- _To do_: The entries below contain a stretch that opens with the line containing "call_gemini_manufacturing, loads_or." and closes with the line containing "- intros ->. cbn [negb]. auto."; set down that stretch exactly, both ends included, and nothing else.

- _Extracted entries_:
BEGIN

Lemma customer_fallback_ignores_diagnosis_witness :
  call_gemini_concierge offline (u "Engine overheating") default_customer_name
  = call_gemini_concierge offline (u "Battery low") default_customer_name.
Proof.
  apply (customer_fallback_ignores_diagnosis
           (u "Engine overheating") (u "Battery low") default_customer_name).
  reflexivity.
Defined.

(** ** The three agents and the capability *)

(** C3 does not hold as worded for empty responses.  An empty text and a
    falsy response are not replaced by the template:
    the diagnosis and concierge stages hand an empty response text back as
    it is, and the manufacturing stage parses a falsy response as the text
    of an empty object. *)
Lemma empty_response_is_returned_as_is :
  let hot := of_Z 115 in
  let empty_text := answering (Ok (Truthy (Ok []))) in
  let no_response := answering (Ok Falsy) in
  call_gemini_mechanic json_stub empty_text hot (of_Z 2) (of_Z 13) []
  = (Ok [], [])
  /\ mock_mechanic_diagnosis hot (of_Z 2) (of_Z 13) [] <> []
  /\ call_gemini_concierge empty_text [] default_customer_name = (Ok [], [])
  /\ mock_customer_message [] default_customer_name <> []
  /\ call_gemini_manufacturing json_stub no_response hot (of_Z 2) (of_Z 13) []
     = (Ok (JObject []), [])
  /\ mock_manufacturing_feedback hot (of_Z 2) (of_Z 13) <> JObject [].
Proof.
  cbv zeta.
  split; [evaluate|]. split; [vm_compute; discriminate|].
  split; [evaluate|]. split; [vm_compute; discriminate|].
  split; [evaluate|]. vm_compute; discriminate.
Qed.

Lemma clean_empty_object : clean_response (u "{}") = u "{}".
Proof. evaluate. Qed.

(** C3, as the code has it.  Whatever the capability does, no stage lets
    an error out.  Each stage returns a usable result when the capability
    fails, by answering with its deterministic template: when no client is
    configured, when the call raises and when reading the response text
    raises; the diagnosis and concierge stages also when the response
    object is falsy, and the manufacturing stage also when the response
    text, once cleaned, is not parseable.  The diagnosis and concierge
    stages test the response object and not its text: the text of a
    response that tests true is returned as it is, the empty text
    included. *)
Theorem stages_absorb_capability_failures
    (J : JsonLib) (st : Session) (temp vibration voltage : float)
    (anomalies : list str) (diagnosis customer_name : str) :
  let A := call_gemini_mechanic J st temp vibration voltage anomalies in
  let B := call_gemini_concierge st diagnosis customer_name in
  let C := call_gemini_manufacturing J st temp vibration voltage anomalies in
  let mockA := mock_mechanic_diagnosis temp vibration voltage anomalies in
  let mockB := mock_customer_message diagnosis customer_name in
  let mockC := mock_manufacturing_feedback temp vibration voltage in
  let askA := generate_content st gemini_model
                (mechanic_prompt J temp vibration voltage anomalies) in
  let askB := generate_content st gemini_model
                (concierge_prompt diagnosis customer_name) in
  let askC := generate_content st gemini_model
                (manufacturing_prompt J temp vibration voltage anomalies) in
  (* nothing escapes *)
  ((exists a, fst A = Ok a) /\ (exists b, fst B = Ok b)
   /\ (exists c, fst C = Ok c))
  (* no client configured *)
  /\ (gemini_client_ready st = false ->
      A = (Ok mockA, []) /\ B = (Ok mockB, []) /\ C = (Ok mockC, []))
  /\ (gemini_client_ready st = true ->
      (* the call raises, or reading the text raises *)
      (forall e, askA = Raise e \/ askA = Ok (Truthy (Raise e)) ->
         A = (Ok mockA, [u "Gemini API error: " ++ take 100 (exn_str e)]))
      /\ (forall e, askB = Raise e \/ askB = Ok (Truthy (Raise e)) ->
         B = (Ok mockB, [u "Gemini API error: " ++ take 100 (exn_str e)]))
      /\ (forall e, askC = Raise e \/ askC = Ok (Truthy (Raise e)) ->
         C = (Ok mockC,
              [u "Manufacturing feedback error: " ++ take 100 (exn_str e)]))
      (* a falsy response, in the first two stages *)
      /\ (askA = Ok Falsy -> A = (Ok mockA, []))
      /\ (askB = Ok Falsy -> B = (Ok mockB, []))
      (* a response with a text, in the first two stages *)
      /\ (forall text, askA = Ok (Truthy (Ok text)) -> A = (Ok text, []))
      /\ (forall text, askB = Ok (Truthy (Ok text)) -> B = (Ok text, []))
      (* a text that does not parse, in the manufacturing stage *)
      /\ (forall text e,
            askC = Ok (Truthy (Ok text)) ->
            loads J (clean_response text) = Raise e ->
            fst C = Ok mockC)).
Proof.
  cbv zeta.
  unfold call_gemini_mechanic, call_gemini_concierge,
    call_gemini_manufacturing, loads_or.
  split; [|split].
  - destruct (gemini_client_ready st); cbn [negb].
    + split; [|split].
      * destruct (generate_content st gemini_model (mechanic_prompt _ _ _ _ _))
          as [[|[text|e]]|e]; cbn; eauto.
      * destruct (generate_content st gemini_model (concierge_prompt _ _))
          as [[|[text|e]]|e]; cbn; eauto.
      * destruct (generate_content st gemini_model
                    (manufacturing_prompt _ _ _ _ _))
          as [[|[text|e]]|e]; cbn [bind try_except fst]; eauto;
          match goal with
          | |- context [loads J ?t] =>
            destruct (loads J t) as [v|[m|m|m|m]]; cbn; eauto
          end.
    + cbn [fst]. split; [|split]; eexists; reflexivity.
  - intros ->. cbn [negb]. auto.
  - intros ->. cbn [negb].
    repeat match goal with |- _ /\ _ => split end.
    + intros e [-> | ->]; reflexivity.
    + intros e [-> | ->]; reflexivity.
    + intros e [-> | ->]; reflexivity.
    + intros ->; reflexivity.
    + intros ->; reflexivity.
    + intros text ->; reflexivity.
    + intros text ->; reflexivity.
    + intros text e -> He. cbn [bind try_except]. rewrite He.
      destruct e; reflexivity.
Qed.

END
BEGIN

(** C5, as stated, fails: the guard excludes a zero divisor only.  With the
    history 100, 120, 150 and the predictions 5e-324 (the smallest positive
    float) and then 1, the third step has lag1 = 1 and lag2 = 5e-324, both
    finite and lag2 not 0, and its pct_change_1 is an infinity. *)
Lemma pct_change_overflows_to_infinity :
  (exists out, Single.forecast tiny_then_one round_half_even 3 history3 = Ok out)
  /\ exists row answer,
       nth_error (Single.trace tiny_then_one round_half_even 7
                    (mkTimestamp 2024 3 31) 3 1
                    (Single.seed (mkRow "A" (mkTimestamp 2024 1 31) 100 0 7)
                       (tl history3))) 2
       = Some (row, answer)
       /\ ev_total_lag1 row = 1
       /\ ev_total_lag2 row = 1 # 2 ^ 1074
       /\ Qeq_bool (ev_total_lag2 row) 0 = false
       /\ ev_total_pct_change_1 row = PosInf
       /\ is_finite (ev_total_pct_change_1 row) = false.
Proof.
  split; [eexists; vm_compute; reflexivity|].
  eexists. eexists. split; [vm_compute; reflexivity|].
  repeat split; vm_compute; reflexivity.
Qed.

END

- _Result of this exercise_:
    call_gemini_manufacturing, loads_or.
  split; [|split].
  - destruct (gemini_client_ready st); cbn [negb].
    + split; [|split].
      * destruct (generate_content st gemini_model (mechanic_prompt _ _ _ _ _))
          as [[|[text|e]]|e]; cbn; eauto.
      * destruct (generate_content st gemini_model (concierge_prompt _ _))
          as [[|[text|e]]|e]; cbn; eauto.
      * destruct (generate_content st gemini_model
                    (manufacturing_prompt _ _ _ _ _))
          as [[|[text|e]]|e]; cbn [bind try_except fst]; eauto;
          match goal with
          | |- context [loads J ?t] =>
            destruct (loads J t) as [v|[m|m|m|m]]; cbn; eauto
          end.
    + cbn [fst]. split; [|split]; eexists; reflexivity.
  - intros ->. cbn [negb]. auto.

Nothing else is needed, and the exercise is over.